---------- DATA RECORDS

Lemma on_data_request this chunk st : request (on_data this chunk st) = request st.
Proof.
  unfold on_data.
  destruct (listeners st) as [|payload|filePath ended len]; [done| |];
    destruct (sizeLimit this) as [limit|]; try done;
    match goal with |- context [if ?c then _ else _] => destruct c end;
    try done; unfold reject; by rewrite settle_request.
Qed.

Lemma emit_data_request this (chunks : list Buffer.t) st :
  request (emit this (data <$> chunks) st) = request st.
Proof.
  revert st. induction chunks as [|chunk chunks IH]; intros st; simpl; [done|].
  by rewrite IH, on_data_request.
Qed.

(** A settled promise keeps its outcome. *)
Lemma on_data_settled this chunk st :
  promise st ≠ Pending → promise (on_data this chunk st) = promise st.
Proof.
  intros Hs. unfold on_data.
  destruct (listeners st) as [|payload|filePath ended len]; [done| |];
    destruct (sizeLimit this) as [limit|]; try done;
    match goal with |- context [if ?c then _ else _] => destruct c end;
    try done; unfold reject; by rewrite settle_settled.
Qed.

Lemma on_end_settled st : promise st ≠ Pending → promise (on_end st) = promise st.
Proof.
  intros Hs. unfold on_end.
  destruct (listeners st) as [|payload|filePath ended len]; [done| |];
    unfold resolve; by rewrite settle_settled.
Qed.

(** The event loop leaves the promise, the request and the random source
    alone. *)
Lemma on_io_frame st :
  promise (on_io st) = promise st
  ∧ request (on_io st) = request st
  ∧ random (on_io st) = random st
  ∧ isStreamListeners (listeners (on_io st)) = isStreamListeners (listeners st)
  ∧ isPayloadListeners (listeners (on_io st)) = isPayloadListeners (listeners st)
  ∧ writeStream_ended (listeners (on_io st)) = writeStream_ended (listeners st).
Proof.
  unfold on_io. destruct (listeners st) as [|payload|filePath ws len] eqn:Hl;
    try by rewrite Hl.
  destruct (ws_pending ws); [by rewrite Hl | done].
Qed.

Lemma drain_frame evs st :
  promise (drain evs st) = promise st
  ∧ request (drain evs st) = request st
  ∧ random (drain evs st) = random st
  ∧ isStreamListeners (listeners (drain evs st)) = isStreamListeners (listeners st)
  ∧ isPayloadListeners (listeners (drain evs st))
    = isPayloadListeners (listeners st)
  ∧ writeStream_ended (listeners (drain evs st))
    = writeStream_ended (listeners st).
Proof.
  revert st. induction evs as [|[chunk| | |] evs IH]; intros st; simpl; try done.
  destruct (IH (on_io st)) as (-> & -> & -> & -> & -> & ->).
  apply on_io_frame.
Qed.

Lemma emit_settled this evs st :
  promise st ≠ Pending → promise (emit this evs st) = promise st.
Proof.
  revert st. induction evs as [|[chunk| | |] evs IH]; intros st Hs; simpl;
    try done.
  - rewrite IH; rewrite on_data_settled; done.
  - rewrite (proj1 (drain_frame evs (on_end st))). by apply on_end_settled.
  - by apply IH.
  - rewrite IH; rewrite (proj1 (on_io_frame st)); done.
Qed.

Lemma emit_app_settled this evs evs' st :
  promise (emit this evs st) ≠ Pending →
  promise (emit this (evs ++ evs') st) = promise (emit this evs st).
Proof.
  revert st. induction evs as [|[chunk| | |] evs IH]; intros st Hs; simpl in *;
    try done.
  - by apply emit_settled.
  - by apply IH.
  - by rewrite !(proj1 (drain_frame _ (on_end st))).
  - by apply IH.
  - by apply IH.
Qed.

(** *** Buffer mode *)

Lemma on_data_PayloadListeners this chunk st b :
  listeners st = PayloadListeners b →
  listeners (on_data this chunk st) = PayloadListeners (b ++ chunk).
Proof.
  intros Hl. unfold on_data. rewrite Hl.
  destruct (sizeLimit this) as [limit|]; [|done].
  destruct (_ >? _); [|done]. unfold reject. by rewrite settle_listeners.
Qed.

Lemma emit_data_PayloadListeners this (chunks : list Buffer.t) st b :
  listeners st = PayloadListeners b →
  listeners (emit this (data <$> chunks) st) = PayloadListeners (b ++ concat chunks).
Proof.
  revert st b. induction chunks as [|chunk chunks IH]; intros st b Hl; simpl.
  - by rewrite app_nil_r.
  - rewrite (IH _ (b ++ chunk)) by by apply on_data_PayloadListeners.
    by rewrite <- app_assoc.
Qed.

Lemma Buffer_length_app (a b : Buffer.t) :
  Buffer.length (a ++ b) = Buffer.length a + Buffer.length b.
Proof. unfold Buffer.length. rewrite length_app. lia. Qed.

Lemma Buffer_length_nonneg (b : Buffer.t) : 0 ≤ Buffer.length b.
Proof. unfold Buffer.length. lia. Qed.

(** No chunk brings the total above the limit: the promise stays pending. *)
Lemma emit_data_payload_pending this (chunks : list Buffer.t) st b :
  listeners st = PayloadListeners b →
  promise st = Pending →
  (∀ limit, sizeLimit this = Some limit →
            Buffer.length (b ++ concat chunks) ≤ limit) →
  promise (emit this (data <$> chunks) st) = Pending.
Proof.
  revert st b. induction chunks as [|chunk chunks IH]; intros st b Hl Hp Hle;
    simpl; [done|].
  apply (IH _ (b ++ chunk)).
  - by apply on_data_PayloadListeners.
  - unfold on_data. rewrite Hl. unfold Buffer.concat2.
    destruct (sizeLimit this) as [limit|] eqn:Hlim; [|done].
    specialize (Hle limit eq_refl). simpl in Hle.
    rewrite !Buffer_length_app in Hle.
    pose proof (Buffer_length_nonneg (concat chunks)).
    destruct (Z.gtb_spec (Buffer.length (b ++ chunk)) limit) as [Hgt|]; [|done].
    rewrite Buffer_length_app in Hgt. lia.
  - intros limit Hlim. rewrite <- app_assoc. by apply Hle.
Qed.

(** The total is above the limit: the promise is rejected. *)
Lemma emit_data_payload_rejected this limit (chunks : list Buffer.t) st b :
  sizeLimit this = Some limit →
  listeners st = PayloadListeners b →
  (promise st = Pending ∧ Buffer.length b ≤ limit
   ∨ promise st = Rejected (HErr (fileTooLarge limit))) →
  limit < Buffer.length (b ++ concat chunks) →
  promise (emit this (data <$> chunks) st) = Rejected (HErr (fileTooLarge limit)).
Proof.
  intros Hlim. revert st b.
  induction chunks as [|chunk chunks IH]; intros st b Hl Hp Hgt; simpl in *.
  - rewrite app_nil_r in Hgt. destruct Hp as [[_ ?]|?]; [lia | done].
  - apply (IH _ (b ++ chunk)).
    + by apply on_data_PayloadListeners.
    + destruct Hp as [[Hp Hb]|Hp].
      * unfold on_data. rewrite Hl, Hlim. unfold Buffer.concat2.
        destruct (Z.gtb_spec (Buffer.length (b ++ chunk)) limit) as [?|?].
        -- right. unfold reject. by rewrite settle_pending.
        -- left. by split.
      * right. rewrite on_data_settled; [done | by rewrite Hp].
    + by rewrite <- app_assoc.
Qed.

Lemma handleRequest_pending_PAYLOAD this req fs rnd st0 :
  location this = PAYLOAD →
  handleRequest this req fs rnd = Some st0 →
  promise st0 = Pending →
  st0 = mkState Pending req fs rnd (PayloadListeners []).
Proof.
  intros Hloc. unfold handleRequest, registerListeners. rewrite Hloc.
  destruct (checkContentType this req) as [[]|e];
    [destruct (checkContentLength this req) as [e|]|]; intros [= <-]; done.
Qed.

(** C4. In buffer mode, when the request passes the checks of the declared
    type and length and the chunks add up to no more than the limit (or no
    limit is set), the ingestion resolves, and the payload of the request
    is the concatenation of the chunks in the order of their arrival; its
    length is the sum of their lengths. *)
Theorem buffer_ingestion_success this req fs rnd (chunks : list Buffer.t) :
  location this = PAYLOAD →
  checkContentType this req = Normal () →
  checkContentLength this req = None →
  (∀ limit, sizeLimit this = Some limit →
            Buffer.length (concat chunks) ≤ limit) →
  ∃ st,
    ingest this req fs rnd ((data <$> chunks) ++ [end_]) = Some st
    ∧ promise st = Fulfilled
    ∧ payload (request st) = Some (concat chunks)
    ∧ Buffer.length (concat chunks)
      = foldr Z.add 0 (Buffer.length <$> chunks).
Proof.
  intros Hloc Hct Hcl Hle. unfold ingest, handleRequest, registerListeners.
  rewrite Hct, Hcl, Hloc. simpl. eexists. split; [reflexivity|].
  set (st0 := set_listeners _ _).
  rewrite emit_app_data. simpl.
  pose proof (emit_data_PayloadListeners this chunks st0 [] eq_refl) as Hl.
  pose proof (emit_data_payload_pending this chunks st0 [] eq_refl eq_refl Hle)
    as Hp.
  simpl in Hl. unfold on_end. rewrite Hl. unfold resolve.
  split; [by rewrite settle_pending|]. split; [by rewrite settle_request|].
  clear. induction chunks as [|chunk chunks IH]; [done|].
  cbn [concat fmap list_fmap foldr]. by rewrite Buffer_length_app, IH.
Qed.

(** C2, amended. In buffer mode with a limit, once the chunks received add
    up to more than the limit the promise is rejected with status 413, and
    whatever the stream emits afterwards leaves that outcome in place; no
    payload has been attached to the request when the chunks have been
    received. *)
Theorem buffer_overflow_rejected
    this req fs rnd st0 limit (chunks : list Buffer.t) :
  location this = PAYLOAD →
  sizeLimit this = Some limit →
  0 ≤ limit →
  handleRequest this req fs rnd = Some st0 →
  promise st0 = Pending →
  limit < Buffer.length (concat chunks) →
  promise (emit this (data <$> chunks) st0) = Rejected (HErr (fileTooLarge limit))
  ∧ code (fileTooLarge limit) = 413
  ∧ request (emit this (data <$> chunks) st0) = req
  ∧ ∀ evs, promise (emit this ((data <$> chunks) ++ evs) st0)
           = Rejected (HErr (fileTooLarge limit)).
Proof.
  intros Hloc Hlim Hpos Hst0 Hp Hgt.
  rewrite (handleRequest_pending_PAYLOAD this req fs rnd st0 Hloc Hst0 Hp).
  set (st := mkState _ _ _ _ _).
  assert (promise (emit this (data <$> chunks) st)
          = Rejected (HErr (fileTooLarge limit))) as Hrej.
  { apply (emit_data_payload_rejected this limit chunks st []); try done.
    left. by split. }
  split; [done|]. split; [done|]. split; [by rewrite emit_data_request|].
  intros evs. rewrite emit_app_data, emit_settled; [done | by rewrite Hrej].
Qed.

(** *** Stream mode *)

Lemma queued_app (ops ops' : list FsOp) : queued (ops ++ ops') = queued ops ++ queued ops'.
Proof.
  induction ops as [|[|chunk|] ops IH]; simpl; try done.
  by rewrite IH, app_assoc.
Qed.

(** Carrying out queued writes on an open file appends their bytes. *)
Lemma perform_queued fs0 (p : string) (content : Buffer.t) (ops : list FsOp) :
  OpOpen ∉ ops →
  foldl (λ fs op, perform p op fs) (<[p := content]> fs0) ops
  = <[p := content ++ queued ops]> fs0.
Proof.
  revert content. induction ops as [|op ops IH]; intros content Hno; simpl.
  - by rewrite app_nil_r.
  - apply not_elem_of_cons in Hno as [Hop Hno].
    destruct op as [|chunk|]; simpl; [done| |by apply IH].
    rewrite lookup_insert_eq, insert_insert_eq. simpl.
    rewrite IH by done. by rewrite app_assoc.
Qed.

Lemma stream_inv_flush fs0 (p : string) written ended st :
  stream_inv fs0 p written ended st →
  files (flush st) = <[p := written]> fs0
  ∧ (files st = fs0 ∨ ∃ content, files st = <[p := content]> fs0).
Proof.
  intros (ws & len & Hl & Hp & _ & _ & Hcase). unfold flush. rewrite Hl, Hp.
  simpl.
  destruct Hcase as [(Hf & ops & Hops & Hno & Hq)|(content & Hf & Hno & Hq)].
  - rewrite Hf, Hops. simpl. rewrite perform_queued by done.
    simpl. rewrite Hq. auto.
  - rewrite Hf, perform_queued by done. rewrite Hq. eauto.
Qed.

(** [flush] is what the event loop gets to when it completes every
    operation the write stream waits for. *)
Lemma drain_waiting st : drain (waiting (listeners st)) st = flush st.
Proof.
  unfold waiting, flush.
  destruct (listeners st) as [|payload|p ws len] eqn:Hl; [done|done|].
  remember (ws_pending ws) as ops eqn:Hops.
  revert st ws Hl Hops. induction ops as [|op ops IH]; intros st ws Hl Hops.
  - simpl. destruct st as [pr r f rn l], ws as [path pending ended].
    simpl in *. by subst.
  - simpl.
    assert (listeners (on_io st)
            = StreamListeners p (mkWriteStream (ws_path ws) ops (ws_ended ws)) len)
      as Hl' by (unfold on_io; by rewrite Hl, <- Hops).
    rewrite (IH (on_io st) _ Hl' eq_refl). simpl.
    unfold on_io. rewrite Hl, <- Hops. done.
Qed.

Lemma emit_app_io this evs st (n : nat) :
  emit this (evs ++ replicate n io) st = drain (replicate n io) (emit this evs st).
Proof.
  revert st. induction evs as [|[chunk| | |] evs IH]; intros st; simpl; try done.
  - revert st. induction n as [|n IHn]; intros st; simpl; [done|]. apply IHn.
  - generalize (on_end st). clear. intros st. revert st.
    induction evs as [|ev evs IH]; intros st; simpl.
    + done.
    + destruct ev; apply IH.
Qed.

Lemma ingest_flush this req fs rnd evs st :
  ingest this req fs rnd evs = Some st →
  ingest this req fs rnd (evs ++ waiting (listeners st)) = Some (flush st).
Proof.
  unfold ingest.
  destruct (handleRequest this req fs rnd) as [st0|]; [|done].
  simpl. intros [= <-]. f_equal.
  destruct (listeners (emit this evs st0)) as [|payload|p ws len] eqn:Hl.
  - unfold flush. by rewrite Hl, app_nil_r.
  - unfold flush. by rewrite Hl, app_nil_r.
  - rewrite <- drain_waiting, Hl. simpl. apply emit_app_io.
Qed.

--------------------

◆ **ASSIGNMENT**
From the records above, how many lines include the word "Hlim"? Only the number is wanted.

◆ **WRITTEN ANSWER**
5